Ai sensi dell’art. 19 del c.d. TU contratti (d.lgs. 81/2015), come modificato dal c.d. Decreto lavoro (d.l. 48/2023, conv. l. 85/2023) il datore di lavoro può assumere con contratto di lavoro a termine di durata superiore a 12 mesi, soltanto:

  • in sostituzione di altri lavoratori;
  • nei casi previsti dai contratti collettivi (nazionali, territoriali o aziendali stipulati da Oo.ss. comparativamente più rappresentative sul piano nazionale o aziendali stipulati dalle loro RSA o RSU);
  • in assenza di previsioni collettive, solo fino al 30 aprile 2024, “per esigenze di natura tecnica, organizzativa o produttiva individuate dalle parti”.

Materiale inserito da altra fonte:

(** The instances processed up to the end of the iteration of rank [k]. *)
Lemma epoch_ends_processed b opt fuel st (k : nat) s :
  epoch_ends mt_shuffle b opt fuel st !! k = Some s ->
  instances_processed (st_trace s)
  = instances_processed (st_trace st)
    + (Z.of_nat k + 1) * Z.max 0 (num_instances b).
Proof.
  revert st k. induction fuel as [|fuel IH]; intros st k; simpl.
  - intros H. discriminate H.
  - destruct k as [|k]; simpl.
    + intros [= <-]. rewrite epoch_processed. lia.
    + destruct (converged b opt (epoch mt_shuffle b st)).
      * intros H. discriminate H.
      * intros H. apply IH in H. rewrite H. cbn [next_iteration st_trace].
        rewrite epoch_processed. lia.
Qed.

(** ** The update counter *)

Lemma counter_ok_epoch b st : counter_ok st -> counter_ok (epoch mt_shuffle b st).
Proof.
  unfold counter_ok. intros H. rewrite (epoch_c b st _ H), epoch_processed.
  apply (f_equal int_wrap). lia.
Qed.

Lemma counter_ok_process b st n :
  counter_ok st -> counter_ok (process_instance b st n).
Proof.
  unfold counter_ok, instances_processed. intros H.
  rewrite process_instance_c, process_instance_tag_weights, length_app, H.
  rewrite int_wrap_add. apply (f_equal int_wrap). simpl. lia.
Qed.

(** While fewer than [INT_MAX] instances were processed the counter is
    their number plus 1. *)
Lemma counter_ok_in_range st :
  counter_ok st -> instances_processed (st_trace st) < INT_MAX ->
  counts_instances st.
Proof.
  unfold counter_ok, counts_instances. intros -> H. apply int_wrap_small.
  unfold instances_processed, INT_MIN, INT_MAX in *. lia.
Qed.

Lemma counter_ok_run b opt (rng : rng_t) :
  counter_ok (run mt_shuffle b opt rng).
Proof.
  unfold run. apply iterations_invariant.
  - intros s. apply counter_ok_epoch.
  - exact (fun s H => H).
  - intros s. unfold counter_ok, instances_processed. simpl.
    rewrite tag_weights_app. simpl. rewrite app_nil_r. exact (fun H => H).
  - reflexivity.
Qed.

Lemma counter_ok_ends b opt (rng : rng_t) :
  Forall counter_ok (run_epoch_ends mt_shuffle b opt rng).
Proof.
  apply epoch_ends_Forall with (P := counter_ok).
  - intros s Hs. split; apply counter_ok_epoch, Hs.
  - reflexivity.
Qed.

Lemma counter_ok_fold b (ns : list Z) st :
  counter_ok st -> counter_ok (fold_left (process_instance b) ns st).
Proof.
  revert st. induction ns as [|n ns IH]; intros st H; simpl; [exact H|].
  apply IH, counter_ok_process, H.
Qed.

Lemma counter_ok_shuffle b st :
  counter_ok st -> counter_ok (shuffle_instances mt_shuffle b st).
Proof.
  unfold counter_ok.
  destruct (shuffle_instances_frame b st) as (-> & _ & _ & _ & _ & ->).
  rewrite instances_processed_app_other by (repeat constructor).
  exact (fun H => H).
Qed.

Lemma counter_ok_next st : counter_ok st -> counter_ok (next_iteration st).
Proof. exact (fun H => H). Qed.

Lemma counter_ok_log st : counter_ok st -> counter_ok (log_terminated st).
Proof.
  unfold counter_ok, instances_processed. simpl. rewrite tag_weights_app.
  simpl. rewrite app_nil_r. exact (fun H => H).
Qed.

Lemma counter_ok_start b (rng : rng_t) : counter_ok (start_state b rng).
Proof. reflexivity. Qed.

(** C5 (amended). The update counter starts at 1, every processed instance
    adds 1 to it as an [int], mistaken or not, and no iteration resets it.
    As long as fewer than [INT_MAX] instances were processed it is their
    number (the decoder calls of the trace) plus 1, at any point of the loop
    over the instances, at the end of each iteration and at the end of the
    run, and it does not decrease; in general it is that number plus 1
    wrapped to 32 bits. *)
Theorem update_counter_counts_until_overflow b opt (rng : rng_t) :
  st_c (start_state b rng) = 1
  /\ instances_processed (st_trace (start_state b rng)) = 0
  /\ (forall st n,
        st_c (process_instance b st n) = int_wrap (st_c st + 1)
        /\ (INT_MIN <= st_c st < INT_MAX ->
            st_c (process_instance b st n) = st_c st + 1)
        /\ instances_processed (st_trace (process_instance b st n))
           = instances_processed (st_trace st) + 1)
  /\ (forall st ns,
        counter_ok st ->
        counter_ok (fold_left (process_instance b) ns
                      (shuffle_instances mt_shuffle b st)))
  /\ Forall counter_ok (run_epoch_ends mt_shuffle b opt rng)
  /\ counter_ok (run mt_shuffle b opt rng)
  /\ Forall (fun st => instances_processed (st_trace st) < INT_MAX ->
                       counts_instances st)
       (run_epoch_ends mt_shuffle b opt rng)
  /\ (instances_processed (st_trace (run mt_shuffle b opt rng)) < INT_MAX ->
      counts_instances (run mt_shuffle b opt rng))
  /\ (forall (j k : nat) s s',
        (j <= k)%nat ->
        run_epoch_ends mt_shuffle b opt rng !! j = Some s ->
        run_epoch_ends mt_shuffle b opt rng !! k = Some s' ->
        instances_processed (st_trace s') < INT_MAX ->
        1 <= st_c s <= st_c s').
Proof.
  split; [reflexivity|]. split; [reflexivity|].
  split.
  { intros st n. split; [apply process_instance_c|]. split.
    - intros H. rewrite process_instance_c. apply int_wrap_small.
      unfold INT_MIN, INT_MAX in *. lia.
    - unfold instances_processed. rewrite process_instance_tag_weights.
      rewrite length_app. simpl. lia. }
  split.
  { intros st ns H. apply counter_ok_fold, counter_ok_shuffle, H. }
  split; [apply counter_ok_ends|].
  split; [apply counter_ok_run|].
  split.
  { eapply Forall_impl; [apply counter_ok_ends|].
    intros s Hs Hlt. apply counter_ok_in_range; assumption. }
  split.
  { apply counter_ok_in_range, counter_ok_run. }
  intros j k s s' Hjk Hj Hk Hlt.
  pose proof (Forall_lookup_1 _ _ _ _ (counter_ok_ends b opt rng) Hj) as Cs.
  pose proof (Forall_lookup_1 _ _ _ _ (counter_ok_ends b opt rng) Hk) as Cs'.
  apply epoch_ends_processed in Hj. apply epoch_ends_processed in Hk.
  change (instances_processed (st_trace (start_state b rng))) with 0 in Hj, Hk.
  assert (Hle : instances_processed (st_trace s)
                <= instances_processed (st_trace s')) by nia.
  rewrite (counter_ok_in_range s Cs) by lia.
  rewrite (counter_ok_in_range s' Cs' Hlt). nia.
Qed.
(** The scenario of the test plan: [wrapped("ana")], [wrapped("ana")]
    again, then [wrapped("bob")], with the fetch count after each call. *)
Example scenario_ana_ana_bob :
  let run1 := wrapped 0 ana [] (∅, (0%nat, 0%nat)) in
  let run2 := wrapped 1 ana [] run1.2 in
  let run3 := wrapped 2 bob [] run2.2 in
  (run1.1, run1.2.2.1) = (Returned (PyStr "ana", 0%nat), 1%nat) ∧
  (run2.1, run2.2.2.1) = (Returned (PyStr "ana", 0%nat), 1%nat) ∧
  (run3.1, run3.2.2.1) = (Returned (PyStr "bob", 1%nat), 2%nat).
Proof. repeat split. Qed.

Lemma idempotent_cache_hit_witness :
  1%nat = 1%nat ∧
  wrapped 5 ana [] (cache_ana, (1%nat, 1%nat)) =
    (Returned (PyStr "ana", 0%nat), (cache_ana, (1%nat, 1%nat))) ∧
  result <$> cache_ana !! key ana [] = Some (PyStr "ana", 0%nat).
Proof.
  apply (idempotent_cache_hit pyval_ltb KeyError fetch ana [] ∅ 0%nat 0%nat
           0 5 (PyStr "ana", 0%nat) cache_ana 1%nat 1%nat).
  - reflexivity.
  - reflexivity.
  - reflexivity.
Defined.

Lemma expiry_triggers_refetch_witness :
  (∃ (o : outcome string (pyval * nat)) (w' : nat),
     fetch ana [] 1%nat = (o, w') ∧
     wrapped 86400000000 ana [] (cache_ana, (1%nat, 1%nat)) =
       (o, (match o with
            | Returned r =>
                <[key ana [] := Entry r (86400000000 + timedelta 86400)]> cache_ana
            | Raised _ => cache_ana
            end, (2%nat, w')))) ∧
  wrapped 86399999999 ana [] (cache_ana, (1%nat, 1%nat)) =
    (Returned (PyStr "ana", 0%nat), (cache_ana, (1%nat, 1%nat))).
Proof.
  split.
  - apply (expiry_triggers_refetch pyval_ltb KeyError fetch 86400000000 ana []
             cache_ana 1%nat 1%nat (Entry (PyStr "ana", 0%nat) 86400000000)).
    + reflexivity.
    + simpl. lia.
  - apply (expiry_triggers_refetch pyval_ltb KeyError fetch 86399999999 ana []
             cache_ana 1%nat 1%nat (Entry (PyStr "ana", 0%nat) 86400000000)).
    + reflexivity.
    + reflexivity.
Defined.

Lemma error_not_memoized_witness :
  wrapped 0 missing [] (∅, (0%nat, 0%nat)) =
    (Raised "not found"%string, (∅, (1%nat, 1%nat))) ∧
  ∃ (o : outcome string (pyval * nat)) (c2 : dict pyval (pyval * nat)) (w2 : nat),
    fetch missing [] 1%nat = (o, w2) ∧
    wrapped 5 missing [] (∅, (1%nat, 1%nat)) = (o, (c2, (2%nat, w2))).
Proof.
  destruct (error_not_memoized pyval_ltb KeyError fetch missing [] ∅ 0%nat
              1%nat 0%nat 0 "not found"%string) as [Hraise Hagain].
  - reflexivity.
  - reflexivity.
  - split; [exact Hraise|].
    destruct (Hagain 5) as [_ Hinvoke].
    + simpl. lia.
    + exact Hinvoke.
Defined.
(** * HyperLogLog: a shallow embedding of [hyperloglog.py]

    The estimator of [src/hyperloglog.py] is embedded method by method.

    - Python [int] is [Z]; the bit operations [&] and [>>] are [Z.land]
      and [Z.shiftr].
    - Python [float] is idealised as a real number ([R]): rounding is not
      modelled, the exceptions of float operations are ([ZeroDivisionError]
      of [/], the [ValueError] of [math.log] outside its domain).
    - A method is a computation in a state-and-exception monad: it receives
      the object (or the standard output) and gives back a result or a
      raised exception together with the object as the call left it.
    - Memory exhaustion is not modelled: an allocation always succeeds and
      a list may be of any length. The one statement that needs the
      registers to be fewer than the 2^256 digests says so.
    - [hashlib.sha256] is written out ([SHA256]), so that the embedding runs
      on concrete items. *)

From Stdlib Require Import ZArith Lia Reals Lra String Ascii DecimalString.
From stdpp Require Import base list.
From Equations Require Import Equations.

Local Open Scope Z_scope.

(** ** Exceptions and the method monad *)

Inductive exn : Type :=
  | AssertionError (msg : string)
  | IndexError
  | ValueError
  | ZeroDivisionError.

Inductive result (A : Type) : Type :=
  | Ok (a : A)
  | Raise (e : exn).
Arguments Ok {A} a.
Arguments Raise {A} e.

(** [M S A]: a computation over a mutable store [S] that returns an [A] or
    raises; the store is returned in both cases. *)
Definition M (S A : Type) : Type := S -> result A * S.

Definition ret {S A} (a : A) : M S A := fun s => (Ok a, s).
Definition raise {S A} (e : exn) : M S A := fun s => (Raise e, s).
Definition bind {S A B} (c : M S A) (k : A -> M S B) : M S B :=
  fun s =>
    match c s with
    | (Ok a, s') => k a s'
    | (Raise e, s') => (Raise e, s')
    end.
Definition get {S} : M S S := fun s => (Ok s, s).
Definition put {S} (s : S) : M S unit := fun _ => (Ok tt, s).
Definition lift {S A} (r : result A) : M S A := fun s => (r, s).

Declare Scope m_scope.
Delimit Scope m_scope with M.
Notation "x <- c ;; k" := (bind c (fun x => k))
  (at level 100, c at next level, right associativity) : m_scope.
Notation "c ;;; k" := (bind c (fun _ => k))
  (at level 100, right associativity) : m_scope.
Local Open Scope m_scope.

(** [assert cond, msg] *)
Definition py_assert {S} (cond : bool) (msg : string) : M S unit :=
  if cond then ret tt else raise (AssertionError msg).

Fixpoint mapM {S A B} (f : A -> M S B) (l : list A) : M S (list B) :=
  match l with
  | [] => ret []
  | a :: l' => b <- f a ;; bs <- mapM f l' ;; ret (b :: bs)
  end.

(** [for x in l: f(x)] *)
Fixpoint forM_ {S A} (l : list A) (f : A -> M S unit) : M S unit :=
  match l with
  | [] => ret tt
  | a :: l' => f a ;;; forM_ l' f
  end.

(** State left by a computation, and its outcome. *)
Definition exec {S A} (c : M S A) (s : S) : S := snd (c s).
Definition eval {S A} (c : M S A) (s : S) : result A := fst (c s).

(** ** Python primitives used by the class *)

(** [l[i]] on a list: a negative index counts from the end, anything out of
    range raises [IndexError]. *)
Definition py_index {A} (l : list A) (i : Z) : option nat :=
  let n := Z.of_nat (length l) in
  if (0 <=? i) && (i <? n) then Some (Z.to_nat i)
  else if (- n <=? i) && (i <? 0) then Some (Z.to_nat (n + i))
  else None.

Definition list_getitem {A} (l : list A) (i : Z) : result A :=
  match py_index l i with
  | Some k => match l !! k with Some x => Ok x | None => Raise IndexError end
  | None => Raise IndexError
  end.

Definition list_setitem {A} (l : list A) (i : Z) (x : A) : result (list A) :=
  match py_index l i with
  | Some k => Ok (<[k := x]> l)
  | None => Raise IndexError
  end.

(** [range(n)] *)
Definition range (n : Z) : list Z := seqZ 0 n.

(** [l.count(x)] *)
Fixpoint list_count (x : Z) (l : list Z) : Z :=
  match l with
  | [] => 0
  | y :: l' => (if y =? x then 1 else 0) + list_count x l'
  end.

(** [a / b] on floats (or on ints, true division). *)
Definition fdiv (a b : R) : result R :=
  if Req_dec_T b 0%R then Raise ZeroDivisionError else Ok (a / b)%R.

(** [math.log(x)]: a domain error unless [0 < x]. *)
Definition math_log (x : R) : result R :=
  if Rlt_dec 0%R x then Ok (ln x) else Raise ValueError.

(** [math.log2(n)] on an int, seen through the two ways the class uses it.
    Both raise [ValueError] unless [0 < n].
    [int(math.log2(n))]: the float logarithm is exact on powers of two, the
    only bucket counts [__init__] lets through, where it is [Z.log2 n]; on
    other counts it is taken to be the integer logarithm as well, and no
    statement below depends on its value there.
    [math.log2(n).is_integer()]: asked only together with [n < 128], where
    the logarithm is an integer exactly for the powers of two. *)
Definition int_log2 (n : Z) : result Z :=
  if n <=? 0 then Raise ValueError else Ok (Z.log2 n).

Definition log2_is_integer (n : Z) : result bool :=
  if n <=? 0 then Raise ValueError else Ok (n =? 2 ^ Z.log2 n).

(** [print(s)]: the standard output is the list of the lines printed. *)
Definition stdout : Type := list string.
Definition print (s : string) : M stdout unit := fun out => (Ok tt, out ++ [s]).

(** ** SHA-256 ([hashlib.sha256]), FIPS 180-4, on 32-bit words held in [Z] *)

Module SHA256.

Definition w32 (x : Z) : Z := x mod 2 ^ 32.
Definition add32 (x y : Z) : Z := w32 (x + y).
Definition rotr (n x : Z) : Z := Z.lor (x ≫ n) (w32 (x ≪ (32 - n))).
Definition Ch (x y z : Z) : Z := Z.lxor (Z.land x y) (Z.land (Z.lnot x) z).
Definition Maj (x y z : Z) : Z :=
  Z.lxor (Z.lxor (Z.land x y) (Z.land x z)) (Z.land y z).
Definition Sigma0 (x : Z) : Z := Z.lxor (Z.lxor (rotr 2 x) (rotr 13 x)) (rotr 22 x).
Definition Sigma1 (x : Z) : Z := Z.lxor (Z.lxor (rotr 6 x) (rotr 11 x)) (rotr 25 x).
Definition sigma0 (x : Z) : Z := Z.lxor (Z.lxor (rotr 7 x) (rotr 18 x)) (x ≫ 3).
Definition sigma1 (x : Z) : Z := Z.lxor (Z.lxor (rotr 17 x) (rotr 19 x)) (x ≫ 10).

(** The constants are defined as FIPS 180-4 derives them: the first 32 bits
    of the fractional parts of the square roots (initial hash value) and of
    the cube roots (round constants) of the first primes. *)
Definition is_prime (n : Z) : bool :=
  (1 <? n) && forallb (fun d => negb (n mod d =? 0)) (seqZ 2 (n - 2)).

Definition primes_upto (n : Z) : list Z := List.filter is_prime (seqZ 2 (n - 1)).

(** The integer cube root, one bit at a time from bit [bit - 1] down. *)
Fixpoint cbrt_bits (bit : nat) (n r : Z) : Z :=
  match bit with
  | O => r
  | S bit' =>
      let c := r + 2 ^ Z.of_nat bit' in
      cbrt_bits bit' n (if c ^ 3 <=? n then c else r)
  end.

Definition K : list Z :=
  Eval vm_compute in
    map (fun p => w32 (cbrt_bits 40 (p * 2 ^ 96) 0)) (primes_upto 311).

Definition H0 : list Z :=
  Eval vm_compute in
    map (fun p => w32 (Z.sqrt (p * 2 ^ 64))) (primes_upto 19).

Fixpoint be_bytes (n : nat) (x : Z) : list Z :=
  match n with
  | O => []
  | S n' => be_bytes n' (x ≫ 8) ++ [Z.land x 255]
  end.

(** Padding: the byte 0x80, zero bytes up to 56 modulo 64, then the length
    of the message in bits as 8 big-endian bytes. *)
Definition pad (msg : list Z) : list Z :=
  let len := Z.of_nat (length msg) in
  msg ++ [0x80] ++ replicate (Z.to_nat ((55 - len) mod 64)) 0
      ++ be_bytes 8 (8 * len).

Fixpoint be_words (n : nat) (bs : list Z) : list Z :=
  match n, bs with
  | S n', b0 :: b1 :: b2 :: b3 :: rest =>
      (b0 ≪ 24 + b1 ≪ 16 + b2 ≪ 8 + b3) :: be_words n' rest
  | _, _ => []
  end.

(** The message schedule beyond its first 16 words, from a window of the
    last 16. *)
Fixpoint schedule (n : nat) (win : list Z) : list Z :=
  match n with
  | O => []
  | S n' =>
      let w := add32 (add32 (sigma1 (nth 14 win 0)) (nth 9 win 0))
                     (add32 (sigma0 (nth 1 win 0)) (nth 0 win 0)) in
      w :: schedule n' (tail win ++ [w])
  end.

Definition round (st : list Z) (kw : Z * Z) : list Z :=
  match st with
  | [a; b; c; d; e; f; g; h] =>
      let t1 := add32 (add32 (add32 h (Sigma1 e)) (add32 (Ch e f g) (fst kw)))
                      (snd kw) in
      let t2 := add32 (Sigma0 a) (Maj a b c) in
      [add32 t1 t2; a; b; c; add32 d t1; e; f; g]
  | _ => st
  end.

Definition compress (hs block : list Z) : list Z :=
  let w16 := be_words 16 block in
  let ws := w16 ++ schedule 48 w16 in
  let out := fold_left round (combine K ws) hs in
  map (fun p => add32 (fst p) (snd p)) (combine hs out).

Fixpoint blocks (n : nat) (bs hs : list Z) : list Z :=
  match n with
  | O => hs
  | S n' => blocks n' (drop 64 bs) (compress hs (take 64 bs))
  end.

Definition digest (msg : list Z) : list Z :=
  let p := pad msg in
  blocks (length p / 64) p H0.

(** [int(hexdigest, 16)]: the eight words of the digest as one number,
    most significant word first. *)
Definition be_int (ws : list Z) : Z :=
  fold_left (fun acc w => acc * 2 ^ 32 + w) ws 0.

End SHA256.

(** An item is a Python [str]; it is held as the bytes of its UTF-8
    encoding ([item.encode("utf-8")]), one character of the Rocq string per
    byte. *)
Definition encode_utf8 (item : string) : list Z :=
  map (fun c => Z.of_N (N_of_ascii c)) (list_ascii_of_string item).

(** [int(hashlib.sha256(item.encode("utf-8")).hexdigest(), 16)] *)
Definition sha256_int (item : string) : Z :=
  SHA256.be_int (SHA256.digest (encode_utf8 item)).

(** ** The class [HyperLogLog] *)

Record HyperLogLog : Type := mkHLL {
  number_of_buckets : Z;
  buckets : list Z;
  alpha_m : R
}.

Definition set_buckets (bs : list Z) (self : HyperLogLog) : HyperLogLog :=
  mkHLL (number_of_buckets self) bs (alpha_m self).
(** The theorem at a three-sample record. *)
Lemma reported_peak_witness :
  exists arias details,
    calculate_arias_intensity_detailed [0; 0.01; 0.02] [0.3; -1; 0.5]
    = inr (arias, details) /\
    (forall i, (i < 3)%nat ->
               Qabs (nth i [0.3; -1; 0.5] 0) <= max_acceleration_g details) /\
    (exists j, (j < 3)%nat /\
               max_acceleration_g details = Qabs (nth j [0.3; -1; 0.5] 0)) /\
    max_acceleration_ms2 details == max_acceleration_g details * 9.81.
Proof.
  apply (reported_peak [0; 0.01; 0.02] [0.3; -1; 0.5]).
  - reflexivity.
  - simpl. lia.
Defined.
(** On a frame of polygons the renderer gives a figure or ends in
    [ValueError] or [TypeError]. *)
Lemma renderer_on_polygons (gdf : GeoDataFrame num) (show_depth_labels : bool)
  (depth_column : option string) (s : rng) :
  well_formed gdf ->
  Forall (fun g => polygonal g = true) (geometry gdf) ->
  (exists fig,
     snd (plot_extruded_3d geo plt (Some gdf) show_depth_labels depth_column s)
     = Ok fig)
  \/ (exists msg,
        snd (plot_extruded_3d geo plt (Some gdf) show_depth_labels depth_column s)
        = Raise (ValueError msg))
  \/ (exists msg,
        snd (plot_extruded_3d geo plt (Some gdf) show_depth_labels depth_column s)
        = Raise (TypeError msg)).
Proof.
  intros Hwf Hpoly.
  destruct (resolve_depths_size plt depth_column s Hwf)
    as [msgs [a [Hres Hsize]]].
  unfold plot_extruded_3d. rewrite Hres.
  destruct (depth_statistics_outcome a)
    as [[d Hstat] | [[msg Hstat] | [_ [msg Hstat]]]]; rewrite Hstat; cbn [snd];
    [ | right; left; now exists msg | right; right; now exists msg].
  destruct (depth_statistics_returned a Hstat) as [_ [_ [Hdl Hnl]]].
  destruct (plot_features_outcome geo plt show_depth_labels (geometry gdf)
              (depths d) (normalized_depths d) [] [] (mkAxes [] [] [] []))
    as [[_ [_ [ax Hloop]]] | [[Hex _] | [_ Hloop]]];
    try (unfold len in *; lia); try reflexivity.
  - cbn [List.length app] in Hloop. rewrite Hloop. cbn [bind].
    destruct (axis_limits (ax_xs ax) (ax_ys ax) (max_depth d)) as [lims | e]
      eqn:Hlims; cbn [bind].
    + left. now eexists.
    + right. left. rewrite (axis_limits_error _ _ _ Hlims). now eexists.
  - exfalso. apply Exists_exists in Hex. destruct Hex as [g [Hin Hg]].
    rewrite Forall_forall in Hpoly. specialize (Hpoly g Hin). congruence.
  - cbn [List.length app] in Hloop. rewrite Hloop. right. left. now eexists.
Qed.

Lemma set_axes_equal_error
  (lims : (num * num) * (num * num) * (num * num)) (e : exn) :
  _set_axes_equal lims = Raise e ->
  e = ValueError "Axis limits cannot be NaN or Inf".
Proof.
  destruct lims as [[xl yl] zl]. unfold _set_axes_equal. cbv zeta.
  repeat match goal with
         | |- context [set_lim ?l ?h] =>
             let Hl := fresh "Hlim" in
             destruct (set_lim l h) eqn:Hl; cbn [bind];
             [ | apply set_lim_error in Hl; now intros [= <-]]
         end.
  discriminate.
Qed.


(** X10.  Whatever the output path, a file handed to the animation writer has
    the suffix of the writer's format: [pillow] receives a path whose
    lowered suffix is [.gif], [ffmpeg] one whose lowered suffix is [.mp4],
    always at 20 frames per second and 100 dpi, given that [with_suffix]
    returns a path with the suffix it was asked for.  A path with any other
    suffix is therefore not the file that gets written. *)
Theorem animation_writer_matches_the_suffix (outpath : option string) (show animate : bool)
  (p : P) (writer : string) (fps dpi : nat) :
  (forall q q', with_suffix pathlib q ".mp4" = Ok q' ->
                path_suffix pathlib q' = ".mp4") ->
  In (AnimationSave p writer fps dpi)
     (fst (save_and_show pathlib outpath show animate)) ->
  animate = true /\ fps = 20%nat /\ dpi = 100%nat
  /\ ((writer = "pillow" /\ lower (path_suffix pathlib p) = ".gif")
      \/ (writer = "ffmpeg" /\ lower (path_suffix pathlib p) = ".mp4")).
Proof.
  intros Hsuffix. unfold save_and_show.
  destruct animate.
  - destruct outpath as [o | ].
    + destruct (truthy (Some o)).
      * destruct (String.eqb (lower (path_suffix pathlib (Path pathlib o))) ".gif")
          eqn:Hgif.
        -- apply String.eqb_eq in Hgif. cbn [fst]. intros Hin.
           apply in_app_or in Hin. destruct Hin as [Hin | Hin].
           ++ cbn in Hin.
              destruct Hin as [Hin | [Hin | [Hin | [Hin | [Hin | []]]]]];
                try discriminate Hin.
              injection Hin as <- <- <- <-. repeat split. now left.
           ++ destruct show; cbn in Hin;
                destruct Hin as [Hin | [Hin | []]]; discriminate Hin.
        -- destruct (String.eqb (lower (path_suffix pathlib (Path pathlib o))) ".mp4")
             eqn:Hmp4; cbn [negb].
           ++ apply String.eqb_eq in Hmp4. cbn [fst]. intros Hin.
              apply in_app_or in Hin. destruct Hin as [Hin | Hin].
              ** cbn in Hin.
                 destruct Hin as [Hin | [Hin | [Hin | [Hin | [Hin | []]]]]];
                   try discriminate Hin.
                 injection Hin as <- <- <- <-. repeat split. now right.
              ** destruct show; cbn in Hin;
                   destruct Hin as [Hin | [Hin | []]]; discriminate Hin.
           ++ destruct (with_suffix pathlib (Path pathlib o) ".mp4")
                as [q' | e] eqn:Hwith; cbn [fst]; intros Hin.
              ** apply in_app_or in Hin. destruct Hin as [Hin | Hin].
                 --- cbn in Hin.
                     destruct Hin as [Hin | [Hin | [Hin | [Hin | [Hin | []]]]]];
                       try discriminate Hin.
                     injection Hin as <- <- <- <-. repeat split. right.
                     split; [reflexivity | ].
                     now rewrite (Hsuffix _ _ Hwith).
                 --- destruct show; cbn in Hin;
                       destruct Hin as [Hin | [Hin | []]]; discriminate Hin.
              ** cbn in Hin. destruct Hin as [Hin | [Hin | []]]; discriminate Hin.
      * cbn [fst]. intros Hin. destruct show; cbn in Hin;
          destruct Hin as [Hin | [Hin | [Hin | []]]]; discriminate Hin.
    + cbn [fst]. intros Hin. destruct show; cbn in Hin;
        destruct Hin as [Hin | [Hin | [Hin | []]]]; discriminate Hin.
  - destruct outpath as [o | ].
    + destruct (truthy (Some o)); cbn [fst]; intros Hin.
      * apply in_app_or in Hin. destruct Hin as [Hin | Hin].
        -- cbn in Hin. destruct Hin as [Hin | [Hin | [Hin | [Hin | []]]]];
             discriminate Hin.
        -- destruct show; cbn in Hin;
             destruct Hin as [Hin | [Hin | []]]; discriminate Hin.
      * destruct show; cbn in Hin;
          destruct Hin as [Hin | [Hin | []]]; discriminate Hin.
    + cbn [fst]. intros Hin. destruct show; cbn in Hin;
        destruct Hin as [Hin | [Hin | []]]; discriminate Hin.
Qed.

End PlotScript.


Lemma animation_witness_png_becomes_mp4 :
  true = true /\ 20%nat = 20%nat /\ 100%nat = 100%nat
  /\ (("ffmpeg" = "pillow"
       /\ lower (path_suffix toy_pathlib ("out/flood", ".mp4")) = ".gif")
      \/ ("ffmpeg" = "ffmpeg"
          /\ lower (path_suffix toy_pathlib ("out/flood", ".mp4")) = ".mp4")).
Proof.
  apply (@animation_writer_matches_the_suffix (string * string)%type
           toy_pathlib (Some "out/flood.png") false true
           ("out/flood", ".mp4") "ffmpeg" 20 100).
  - intros q q'. cbn.
    destruct (_ || _); [discriminate | ]. now intros [= <-].
  - vm_compute. do 3 right. left. reflexivity.
Defined.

Tale termine (30 aprile) era stato introdotto dal legislatore per dare il tempo alle parti sociali di adattarsi alle modifiche legislative, intervenendo nella formulazione di specifiche causali. Nonostante la finestra temporale concessa, tuttavia, non sono molti i contratti collettivi nazionali che si sono attivati in tal senso.

Con la conversione in legge del c.d. Decreto “Milleproroghe”, attraverso un emendamento, sarà prolungata tale fase transitoria: il termine per l’individuazione delle specifiche ragioni aziendali in un contratto individuale di lavoro verrà spostato al 31 dicembre 2024.